In general, no. There might be specific cases where you can, like if there is a stop codon, or a frameshift mutation early on, or someone else has seen your exact variant and experimentally proved that it has no function.
But in general, you cannot predict function from in silico data alone.
It is possible to get a prediction of the change caused by a mutation using programs like Sift or polyphen(only for human proteins), but these are only rough estimates
I don't know your level of knowledge, so this may seem very obvious to you, but...
Translating it into the six frames gives you some hints. If the sequence has degenerated and is full of stop codon, then it's nonfunctional.

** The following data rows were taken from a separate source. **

(* ===================================================================== *)
(** * Further facts about the lifecycle *)
(* ===================================================================== *)

Local Open Scope Z_scope.

(** ** The run logger's buffer *)

Lemma run_logger_log_buffers lvl text s :
  run_logger_log lvl text s
  = (Return tt, set_msgs (msgs s ++ option_list (buffered_entry (clock s) (lvl, text))) s).
Proof.
  destruct s as [n c m ur tr ui ti ck rs t].
  destruct lvl; cbn; rewrite ?app_nil_r; reflexivity.
Qed.

Lemma log_all_buffers (records : list (Level * string)) (s : state) :
  log_all records s
  = (Return tt, set_msgs (msgs s ++ omap (buffered_entry (clock s)) records) s).
Proof.
  revert s. induction records as [|[lvl text] records IH]; intros s.
  - destruct s; cbn. by rewrite app_nil_r.
  - cbn [log_all]. unfold bind. rewrite run_logger_log_buffers, IH.
    destruct s as [n c m ur tr ui ti ck rs t]. cbn.
    destruct (buffered_entry ck (lvl, text)); cbn; by rewrite <- ?app_assoc, ?app_nil_r.
Qed.



(** ** Heartbeats in sequence *)

Ltac ev :=
  unfold events_since; cbn;
  first [apply drop_app_length | apply drop_all
        | repeat rewrite <- app_assoc; cbn [app]; apply drop_app_length].

(** X2.  With a client, a heartbeat tick whose submission raises [e]
    raises [e] and keeps the batch in the buffer, so the records logged
    afterwards are appended to it; the next tick submits, in one call, the
    batch that failed followed by the new entries, and if that call returns
    the tick returns and the buffer is empty.  A failed submission is thus
    sent again, never lost. *)
Theorem X2_failed_submission_is_resubmitted
    (e : exn) (rest : list (option exn)) (records : list (Level * string)) (s : state) :
  has_dts_client s = true ->
  responses s = Some e :: rest ->
  let s1 := (_update_bq_dts s).2 in
  let s2 := (log_all records s1).2 in
  (_update_bq_dts s).1 = Raise e
  ∧ msgs s2 = heartbeat_batch s ++ omap (buffered_entry (clock s)) records
  ∧ events_since s2 (_update_bq_dts s2).2 =
      [EvDts (transfer_run_log_messages (name s)
                (heartbeat_batch s ++ omap (buffered_entry (clock s)) records))]
  ∧ (calls_return 1 s2 = true ->
     (_update_bq_dts s2).1 = Return tt ∧ msgs (_update_bq_dts s2).2 = []).
Proof.
  intros Hc Hr s1 s2. subst s2 s1.
  rewrite log_all_buffers.
  destruct s as [n c m ur tr ui ti ck rs t]. cbn in Hc, Hr. subst c rs.
  unfold heartbeat_batch, calls_return.
  destruct m as [|m0 m]; cbn.
  - split; [reflexivity|]. split; [reflexivity|].
    destruct rest as [|[e1|] rest]; cbn;
      (split; [ev|]);
      first [discriminate | split; reflexivity].
  - split; [reflexivity|]. split; [reflexivity|].
    destruct rest as [|[e1|] rest]; cbn;
      (split; [ev|]);
      first [discriminate | split; reflexivity].
Qed.

Lemma X2_witness :
  let s := init "runs/r1" true 60 3600 0 [Some (HttpError 503 "unavailable")] in
  let s2 := (log_all [(INFO, "staged"); (DEBUG, "detail")] (_update_bq_dts s).2).2 in
  (has_dts_client s = true ∧ responses s = [Some (HttpError 503 "unavailable")])
  ∧ (_update_bq_dts s).1 = Raise (HttpError 503 "unavailable")
  ∧ msgs s2 = [processing_message 0; mkMessage 0 SEV_INFO "staged"]
  ∧ events_since s2 (_update_bq_dts s2).2 =
      [EvDts (transfer_run_log_messages "runs/r1"
                [processing_message 0; mkMessage 0 SEV_INFO "staged"])].
Proof.
  intros s s2. split; [split; reflexivity|].
  pose proof (X2_failed_submission_is_resubmitted
                (HttpError 503 "unavailable") [] [(INFO, "staged"); (DEBUG, "detail")] s
                eq_refl eq_refl) as H.
  cbv zeta in H. destruct H as (H1 & H2 & H3 & _).
  split; [exact H1|]. split; [exact H2 | exact H3].
Defined.

(** X3.  A heartbeat tick that runs without a client, or whose submission
    returns, returns and empties the buffer; after any records are logged
    the buffer holds their entries only, and the next tick's batch is made
    of those entries (or of the synthetic entry when there is none): an
    entry that was submitted is not submitted a second time.  Without a
    client the second tick sends nothing. *)
Theorem X3_returned_submission_is_not_repeated
    (records : list (Level * string)) (s : state) :
  negb (has_dts_client s) || calls_return 1 s = true ->
  let s1 := (_update_bq_dts s).2 in
  let s2 := (log_all records s1).2 in
  (_update_bq_dts s).1 = Return tt
  ∧ msgs s2 = omap (buffered_entry (clock s)) records
  ∧ heartbeat_batch s2 =
      match omap (buffered_entry (clock s)) records with
      | [] => [processing_message (clock s)]
      | sent => sent
      end
  ∧ events_since s2 (_update_bq_dts s2).2 =
      (if has_dts_client s
       then [EvDts (transfer_run_log_messages (name s) (heartbeat_batch s2))]
       else []).
Proof.
  intros Hok s1 s2. subst s2 s1.
  rewrite log_all_buffers.
  destruct s as [n c m ur tr ui ti ck rs t]. unfold calls_return, heartbeat_batch in *.
  destruct c; cbn in Hok |- *.
  - destruct rs as [|[e1|] rs]; try discriminate Hok;
      destruct m; cbn;
      destruct (omap (buffered_entry ck) records) as [|? ?] eqn:Hsent; cbn;
      repeat split; try reflexivity;
      try (destruct rs as [|[?|] ?]; ev); ev.
  - destruct m; cbn;
      destruct (omap (buffered_entry ck) records) as [|? ?] eqn:Hsent; cbn;
      repeat split; try reflexivity; ev.
Qed.

Lemma X3_witness :
  let s := set_msgs [mkMessage 0 SEV_INFO "started"] (init "runs/r1" true 60 3600 0 []) in
  let s2 := (log_all [(WARNING, "slow")] (_update_bq_dts s).2).2 in
  negb (has_dts_client s) || calls_return 1 s = true
  ∧ msgs s2 = [mkMessage 0 SEV_WARNING "slow"]
  ∧ events_since s2 (_update_bq_dts s2).2 =
      [EvDts (transfer_run_log_messages "runs/r1" [mkMessage 0 SEV_WARNING "slow"])].
Proof.
  intros s s2. split; [reflexivity|].
  pose proof (X3_returned_submission_is_not_repeated [(WARNING, "slow")] s eq_refl) as H.
  cbv zeta in H. destruct H as (_ & H2 & _ & H4).
  split; [exact H2 | exact H4].
Defined.

(** ** What only adds to the trace *)

Lemma appends_ret {A} (a : A) : appends (ret a).
Proof. intros s. reflexivity. Qed.

Lemma appends_bind {A B} (m : M state A) (k : A -> M state B) :
  appends m -> (∀ a, appends (k a)) -> appends (bind m k).
Proof.
  intros Hm Hk s. unfold bind. specialize (Hm s).
  destruct (m s) as [[a|e] s1]; cbn in *; [|done].
  etrans; [exact Hm|]. apply Hk.
Qed.

Lemma appends_get : appends get.
Proof. intros s. reflexivity. Qed.

Lemma appends_record (ev : event) (f : state -> state) :
  (∀ s, trace (f s) = trace s) -> appends (modify (fun s => record_event ev (f s))).
Proof. intros Hf s. cbn. rewrite Hf. by apply prefix_app_r. Qed.

Lemma appends_silent (f : state -> state) :
  (∀ s, trace (f s) = trace s) -> appends (modify f).
Proof. intros Hf s. cbn. by rewrite Hf. Qed.

Lemma appends_dts (c : dts_call) : appends (dts c).
Proof.
  intros s. unfold dts. destruct (responses s) as [|[e|] rest]; cbn;
    by apply prefix_app_r.
Qed.

Lemma appends_if {A} (b : bool) (m1 m2 : M state A) :
  appends m1 -> appends m2 -> appends (if b then m1 else m2).
Proof. by destruct b. Qed.

Lemma appends_run_logger_log lvl text : appends (run_logger_log lvl text).
Proof.
  unfold run_logger_log. repeat apply appends_if; try apply appends_ret.
  apply appends_bind; [apply appends_get|]. intros s.
  unfold TransferRunLogger.emit.
  destruct (TransferRunLogger.LEVEL_TO_SEVERITY_MAP lvl);
    [by apply appends_silent | apply appends_ret].
Qed.

Lemma appends_update_bq_dts : appends _update_bq_dts.
Proof.
  unfold _update_bq_dts.
  repeat first
    [ apply appends_bind; [|intros ?]
    | apply appends_if
    | apply appends_get
    | apply appends_ret
    | apply appends_run_logger_log
    | apply appends_dts
    | by apply appends_silent ].
Qed.

Lemma appends_exit exc : appends (__exit__ exc).
Proof.
  unfold __exit__, timer_stop, timer_run_now, logger_log.
  repeat first
    [ apply appends_bind; [|intros ?]
    | apply appends_if
    | apply appends_get
    | apply appends_ret
    | apply appends_run_logger_log
    | apply appends_update_bq_dts
    | apply appends_dts
    | apply (appends_record _ (fun s => s)); reflexivity
    | apply appends_record; intros []; reflexivity
    | destruct exc ].
Qed.

Lemma events_since_prefix (s s' : state) :
  trace s `prefix_of` trace s' -> trace s' = trace s ++ events_since s s'.
Proof. unfold events_since. intros [evs ->]. by rewrite drop_app_length. Qed.

Lemma events_since_trans (s s1 s2 : state) :
  trace s `prefix_of` trace s1 -> trace s1 `prefix_of` trace s2 ->
  events_since s s2 = events_since s s1 ++ events_since s1 s2.
Proof.
  intros H1 H2. apply events_since_prefix in H1, H2.
  unfold events_since at 1. rewrite H2. rewrite H1 at 1.
  by rewrite <- app_assoc, drop_app_length.
Qed.

Lemma dts_calls_app (l1 l2 : list event) :
  dts_calls (l1 ++ l2) = dts_calls l1 ++ dts_calls l2.
Proof. apply omap_app. Qed.

(** ** The scope as a whole *)

Lemma with_scope_unfold body s s1 r s2 :
  __enter__ s = (Return tt, s1) ->
  body s1 = (r, s2) ->
  with_scope body s =
    match __exit__ (exception_of r) s2 with
    | (Return suppress, s3) =>
        match r with
        | Return _ => (Return tt, s3)
        | Raise e => if suppress then (Return tt, s3) else (Raise e, s3)
        end
    | (Raise e', s3) => (Raise e', s3)
    end.
Proof.
  intros He Hb. unfold with_scope, bind. rewrite He, Hb.
  destruct r as [[]|e]; cbn.
  - destruct (__exit__ None s2) as [[b|e'] s3]; reflexivity.
  - destruct (__exit__ (Some e) s2) as [[[|]|e'] s3]; reflexivity.
Qed.

(** [__enter__] up to the failed report of RUNNING. *)
Lemma enter_report_fails (e : exn) (rest : list (option exn)) (s : state) :
  has_dts_client s = true ->
  responses s = Some e :: rest ->
  isinstance_Exception e = true ->
  __enter__ s =
    match __exit__ (Some e) (report_attempted rest s) with
    | (Return true, s2) => (Return tt, s2)
    | (Return false, s2) => (Raise e, s2)
    | (Raise e', s2) => (Raise e', s2)
    end.
Proof.
  destruct s as [n c m ur tr ui ti ck rs t].
  intros Hc Hr Hexc. cbn in Hc, Hr. subst c rs.
  unfold __enter__, try_except_Exception. cbn -[__exit__]. rewrite Hexc.
  unfold bind, report_attempted. cbn -[__exit__].
  destruct (__exit__ (Some e) _) as [[[|]|e'] s2]; reflexivity.
Qed.


(** X4.  When the report of RUNNING made by [__enter__] raises something
    that is not an [Exception] (a [KeyboardInterrupt], say), nothing
    catches it: [__exit__] is not run, the message callback raises it
    without acking or nacking, and both timers are left started.  The only
    effects are the two log lines, the two timer starts and the attempted
    report. *)
Theorem X4_interrupted_entry_leaves_timers_running
    (e : exn) (rest : list (option exn)) (body : M state unit) (s : state) :
  has_dts_client s = true ->
  responses s = Some e :: rest ->
  isinstance_Exception e = false ->
  (pubsub_callback body s).1 = Raise e
  ∧ update_running (pubsub_callback body s).2 = true
  ∧ timeout_running (pubsub_callback body s).2 = true
  ∧ events_since s (pubsub_callback body s).2 =
      [EvLogger INFO ("[" +:+ name s +:+ "] [STARTING]");
       EvTimerStart timer_update_bq_dts;
       EvTimerStart timer_timeout;
       EvLogger INFO ("[" +:+ name s +:+ "] BQ DTS ; Starting Run");
       EvDts (transfer_run_patch_state (name s) RUNNING)].
Proof.
  intros Hc Hr He.
  assert (Henter : ∃ s1, __enter__ s = (Raise e, s1)
            ∧ update_running s1 = true ∧ timeout_running s1 = true
            ∧ events_since s s1 =
                [EvLogger INFO ("[" +:+ name s +:+ "] [STARTING]");
                 EvTimerStart timer_update_bq_dts;
                 EvTimerStart timer_timeout;
                 EvLogger INFO ("[" +:+ name s +:+ "] BQ DTS ; Starting Run");
                 EvDts (transfer_run_patch_state (name s) RUNNING)]).
  { destruct s as [n c m ur tr ui ti ck rs t]. cbn in Hc, Hr. subst c rs.
    unfold __enter__, try_except_Exception. cbn -[__exit__]. rewrite He.
    eexists. split; [reflexivity|]. repeat split. ev. }
  destruct Henter as (s1 & Henter & Hu & Ht & Hev).
  rewrite pubsub_callback_unfold.
  unfold with_scope, bind. rewrite Henter.
  destruct e; try discriminate He. cbn. auto.
Qed.

Lemma X4_witness :
  let s := init "runs/r1" true 60 3600 0 [Some KeyboardInterrupt] in
  (has_dts_client s = true ∧ responses s = [Some KeyboardInterrupt]
   ∧ isinstance_Exception KeyboardInterrupt = false)
  ∧ (pubsub_callback (ret tt) s).1 = Raise KeyboardInterrupt
  ∧ update_running (pubsub_callback (ret tt) s).2 = true
  ∧ timeout_running (pubsub_callback (ret tt) s).2 = true.
Proof.
  intros s. split; [repeat split|].
  destruct (X4_interrupted_entry_leaves_timers_running KeyboardInterrupt [] (ret tt) s
              eq_refl eq_refl eq_refl) as (H1 & H2 & H3 & _).
  split; [exact H1|]. split; [exact H2 | exact H3].
Defined.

Align the sequences with Mega or AliView or whatever, then translate them. If there is a frameshift mutation in your sequence, it becomes very visible within the alignment and chances are that the sequence isn't functional anymore.
Find information about the protein's domain in Pfam and look closely to the alignments in the functional domain. If otherwise conserved residues are mutated, this should ring a bell. (Since all your sequences will be very similar to each other, you may want to add some sequences of the protein of other species, so that you can find more easily the active residues within a domain)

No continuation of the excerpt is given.